Maths, Sciences, and the Liberal Arts

When parents hear that our school offers a classical liberal arts education, we're sometimes asked: "what about the maths and sciences"? It's one of our favourite questions, because math and science are an integral—if sometimes overlooked—part of liberal arts education.

The seven liberal arts as they developed from the classical Greek to medieval world comprise grammar, logic/dialectic, rhetoric, arithmetic, geometry, astronomy, and music (the study of ratios and harmonies).

It should be of no surprise that the study of philosophy in the ancient world included training in the disciplines now categorized as maths and sciences. The aim of geometry, according to Plato, is not to serve practical functions, but to attain knowledge of the eternal. Instruction in it was prescribed as a means of “drawing the soul towards truth, and producing philosophic thought by directing it upward.” Plato's pupil, Aristotle, was accomplished not only in ethics and politics, but in chemistry, physics, astronomy, biology, zoology, and botany; his contributions in the latter fields remained unsurpassed for two millennia.

At the Calgary Classical Academy, we believe that humane explorations in geometry, mathematics, and sciences reveal the order and harmony of the cosmos, inspiring wonder, reverence, and humility. They allow us to recognize our own place as part of a larger whole, and illuminate how we can order our own lives in harmony with the laws governing nature. Maths and sciences remind us that, contrary to popular opinion, truth does in fact exist, and it is intelligible through the application of reason.

We will deliver a systematic and rigorous program in mathematics and in the sciences, including the major disciplines of physics, biology, astronomy, and chemistry. Students study the natural sciences through a combination of direct observation (both in the classroom and in nature, wherever possible), experimentation and the testing of hypotheses, lectures, and readings — including primary texts. Students are provided with a broad foundation of factual knowledge, but our program does not aim only at mastery of content or procedures; students also come to an understanding of why things work as they do. They learn to observe, ask questions, hypothesize, construct models and theories, draw inferences and conjectures, and develop and test proofs.

The maths and sciences lend themselves naturally to the cultivation of wonder and curiosity, and opportunities for the experience of philosophical wonder should be deliberately nurtured. To that end, we make extensive use of the Socratic method, and provide opportunities for students to study objects and natural phenomena directly through outdoor education (e.g. when studying meteorology, zoology, geology, botany, astronomy, etc.)

We are also cautious of common pitfalls in the teaching of sciences and mathematics. First, these disciplines should not be taught solely for their utilitarian or practical value; we seek knowledge of reality for its own sake, so that we might learn to live in harmony with it, with a sense of appreciation and humility. Relatedly, we do not seek knowledge as a means of gaining mastery or dominion over nature. The fact that science can be used to alleviate human suffering does not mean that we should seek technological solutions to all the challenges that come with being human. Finally, we are careful to avoid descending into ‘scientism’: the idea that only those truths which can be empirically proven are real, and that science alone can provide the answers to moral, philosophical, or normative questions.

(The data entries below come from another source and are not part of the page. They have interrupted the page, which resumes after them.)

(* ===== verification/JsonRound.v ===== *)
(** * Printing and loading

    What [JsonDump] prints is a text that [JsonText] reads back: the printed text of a tree denotes the tree, with the
    members of its objects in the order in which they were printed.  So [json_loads] of what [json_dumps] returns makes
    the tree again. *)

From Stdlib Require Import SpecFloat.
From stdpp Require Import sorting.
From S2P Require Import Prelude Utf Strbuf ObjectTable Hashtable Json JsonTree JsonLex JsonLoad JsonText JsonStream JsonToken JsonParse JsonRead JsonDump JsonPrint.

(** ** Texts *)

(** A text that the loaders take: UTF-8 without NUL. *)
Definition clean (s : list Z) : Prop := is_utf8 s /\ Forall (fun b => b <> 0) s.

Notation plain := (Forall (fun c => 0 < c < 0x80)).

Lemma clean_app s1 s2 : clean s1 -> clean s2 -> clean (s1 ++ s2).
Proof. intros [H1 H2] [H3 H4]. split; [by apply is_utf8_app | by apply Forall_app]. Qed.

Lemma plain_clean s : plain s -> clean s.
Proof.
  intros H. split; [| eapply Forall_impl; [exact H |]; cbv beta; lia]. rewrite <- (app_nil_r s).
  apply is_utf8_app_ascii; [| apply is_utf8_nil]. eapply Forall_impl; [exact H |]. cbv beta. lia.
Qed.

Lemma clean_nil : clean [].
Proof. by apply plain_clean. Qed.

Lemma clean_one c : 0 < c < 0x80 -> clean [c].
Proof. intros H. apply plain_clean. by constructor. Qed.

Lemma encoding_clean c : scalar c -> c <> 0 -> clean (encoding c).
Proof.
  intros Hc Hz. split; [rewrite <- (app_nil_r (encoding c)); apply is_utf8_cons; [done | apply is_utf8_nil] |].
  eapply Forall_impl; [by apply encoding_range |]. cbv beta. lia.
Qed.

(** *** Hexadecimal digits *)

Lemma hex_char_spec n : 0 <= n < 16 -> l_isxdigit (hex_char n) = true /\ hex_value (hex_char n) = n.
Proof.
  intros H. assert (E : exists i, (i < 16)%nat /\ n = Z.of_nat i) by (exists (Z.to_nat n); lia). destruct E as (i & Hi & ->).
  do 16 (destruct i as [| i]; [by vm_compute |]). lia.
Qed.

Lemma nibble v k : 0 <= v < 65536 -> 0 <= k -> Z.land (Z.shiftr v k) 0xF = v / 2 ^ k mod 16.
Proof. intros Hv Hk. change 0xF with (Z.ones 4). by rewrite Z.land_ones, Z.shiftr_div_pow2 by lia. Qed.

Lemma hex_text_spec v : 0 <= v < 65536 -> exists a b c d, hex_text v = [a; b; c; d] /\ hex4 a b c d = v /\
  l_isxdigit a = true /\ l_isxdigit b = true /\ l_isxdigit c = true /\ l_isxdigit d = true.
Proof.
  intros Hv. unfold hex_text. rewrite !nibble by lia. change (Z.land v 0xF) with (Z.land v (Z.ones 4)). rewrite Z.land_ones by lia.
  assert (M : forall x, 0 <= x mod 16 < 16) by (intros; by apply Z.mod_pos_bound). eexists _, _, _, _. split; [done |].
  destruct (hex_char_spec _ (M (v / 2 ^ 12))) as [A1 A2]. destruct (hex_char_spec _ (M (v / 2 ^ 8))) as [B1 B2].
  destruct (hex_char_spec _ (M (v / 2 ^ 4))) as [C1 C2]. change (2 ^ 4) with 16 in *. destruct (hex_char_spec _ (M v)) as [D1 D2].
  split; [| done]. unfold hex4. rewrite A2, B2, C2, D2. clear -Hv. change (2 ^ 12) with 4096. change (2 ^ 8) with 256. Z.to_euclidean_division_equations. lia.
Qed.

(** ** Strings *)

(** The piece of a string's text that stands for the code point. *)
Definition denotes (c : Z) (piece : list Z) : Prop :=
  clean piece /\ forall w, escaped w -> escaped (piece ++ w) /\ text_value (piece ++ w) = app (encoding c) <$> text_value w.

Lemma denotes_simple c e : simple_escape e = true -> unescaped e = c -> 0 <= c < 0x80 -> denotes c [92; e].
Proof.
  intros He Hu Hc. assert (Hr : 0 < e < 0x80 /\ e <> 117) by (unfold simple_escape in He; lia). split; [apply plain_clean; repeat constructor; lia |].
  intros w Hw. split; [by constructor |]. cbn [app text_value Z.eqb Pos.eqb]. rewrite (proj2 (Z.eqb_neq e 117)) by lia. by rewrite Hu, encoding_ascii by lia.
Qed.

Lemma xdigit_plain c : l_isxdigit c = true -> 0 < c < 0x80.
Proof. unfold l_isxdigit, l_isdigit. lia. Qed.

Lemma unicode_plain a b c d : l_isxdigit a = true -> l_isxdigit b = true -> l_isxdigit c = true -> l_isxdigit d = true -> plain [92; 117; a; b; c; d].
Proof. intros Ha Hb Hc Hd. repeat apply Forall_cons_2; [lia | lia | by apply xdigit_plain .. | constructor]. Qed.

Lemma denotes_bmp c : scalar c -> c < 0x10000 -> denotes c ([92; 117] ++ hex_text c).
Proof.
  intros Hc Hr. destruct (hex_text_spec c) as (a1 & a2 & a3 & a4 & -> & Hv & H1 & H2 & H3 & H4); [unfold scalar in Hc; lia |].
  split; [by apply plain_clean, unicode_plain |]. intros w Hw. cbn [app]. split; [by constructor |]. cbn [text_value Z.eqb Pos.eqb]. rewrite Hv.
  assert (high_surrogate c = false /\ low_surrogate c = false) as [-> ->] by (unfold high_surrogate, low_surrogate, scalar in *; lia). done.
Qed.

Lemma surrogate_bits c : 0x10000 <= c <= 0x10FFFF ->
  Z.lor 0xD800 (Z.shiftr (Z.land (c - 0x10000) 0xffc00) 10) = 0xD800 + (c - 0x10000) / 1024 /\
  Z.lor 0xDC00 (Z.land (c - 0x10000) 0x003ff) = 0xDC00 + (c - 0x10000) mod 1024.
Proof.
  intros Hc. pose proof (land_run (c - 0x10000) 10 10 ltac:(lia) ltac:(lia)) as R. change (Z.shiftl (Z.ones 10) 10) with 0xffc00 in R. rewrite R.
  change (Z.land (c - 0x10000) 0x003ff) with (Z.land (c - 0x10000) (Z.ones 10)). rewrite Z.land_ones by lia. change (2 ^ 10) with 1024.
  assert (G : forall b x, 0 <= x < 1024 -> Z.lor (b * 1024) x = b * 1024 + x).
  { intros b x Hx. rewrite <- Z.add_nocarry_lor; [done |]. apply Z.bits_inj'. intros i Hi. rewrite Z.land_spec, Z.bits_0.
    change 1024 with (2 ^ 10) in *. rewrite <- Z.shiftl_mul_pow2 by lia. destruct (Z.ltb_spec i 10).
    - by rewrite Z.shiftl_spec_low by lia.
    - rewrite <- (Z.mod_small x (2 ^ 10)) by lia. rewrite Z.mod_pow2_bits_high by lia. by rewrite andb_false_r. }
  pose proof (G 54 ((c - 0x10000) / 1024 mod 1024)) as G1. pose proof (G 55 ((c - 0x10000) mod 1024)) as G2.
  change (54 * 1024) with 0xD800 in G1. change (55 * 1024) with 0xDC00 in G2.
  assert (M : 0 <= (c - 0x10000) / 1024 < 1024) by (Z.to_euclidean_division_equations; lia).
  rewrite (Z.mod_small ((c - 0x10000) / 1024)) in * by done. split; [by apply G1 | apply G2; by apply Z.mod_pos_bound].
Qed.

Lemma denotes_pair c : 0x10000 <= c <= 0x10FFFF -> denotes c (escape_text c).
Proof.
  intros Hc. unfold escape_text. repeat rewrite (proj2 (Z.eqb_neq c _)) by lia. rewrite (proj2 (Z.ltb_ge c _)) by lia. cbv zeta.
  destruct (surrogate_bits c Hc) as [-> ->]. set (hi := (c - 0x10000) / 1024). set (lo := (c - 0x10000) mod 1024).
  assert (Hhi : 0 <= hi < 1024) by (unfold hi; Z.to_euclidean_division_equations; lia). assert (Hlo : 0 <= lo < 1024) by (by apply Z.mod_pos_bound).
  assert (E : c = 0x10000 + hi * 1024 + lo) by (unfold hi, lo; Z.to_euclidean_division_equations; lia). clearbody hi lo.
  destruct (hex_text_spec (0xD800 + hi)) as (a1 & a2 & a3 & a4 & -> & Hv & H1 & H2 & H3 & H4); [lia |].
  destruct (hex_text_spec (0xDC00 + lo)) as (b1 & b2 & b3 & b4 & -> & Hw & I1 & I2 & I3 & I4); [lia |]. cbn [app].
  split; [apply plain_clean; apply (Forall_app_2 _ [92; 117; a1; a2; a3; a4]); by apply unicode_plain |].
  intros w Hes. split; [by repeat constructor |]. cbn [app text_value Z.eqb Pos.eqb]. rewrite Hv, Hw.
  assert (high_surrogate (0xD800 + hi) = true /\ low_surrogate (0xDC00 + lo) = true) as [-> ->] by (unfold high_surrogate, low_surrogate; lia). cbn [andb].
  do 3 f_equal. lia.
Qed.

In addition, we use screen-based technologies in a limited and deliberate way in classroom instruction, and use of smartphones in school is prohibited. There are situations where these tools may be used to help illustrate a concept, or provide opportunities for mediated observation, but they are used on an exceptional basis only when necessary to achieve a particular learning outcome. The aim of the liberal arts is to enable people to become more fully human, and more fully free. These aims are incompatible with a dependence on or addiction to technology, particularly when it interferes with our capacity to concentrate, store information, engage in sustained concentration or contemplation, or where it diminishes our capacity for self-reliance.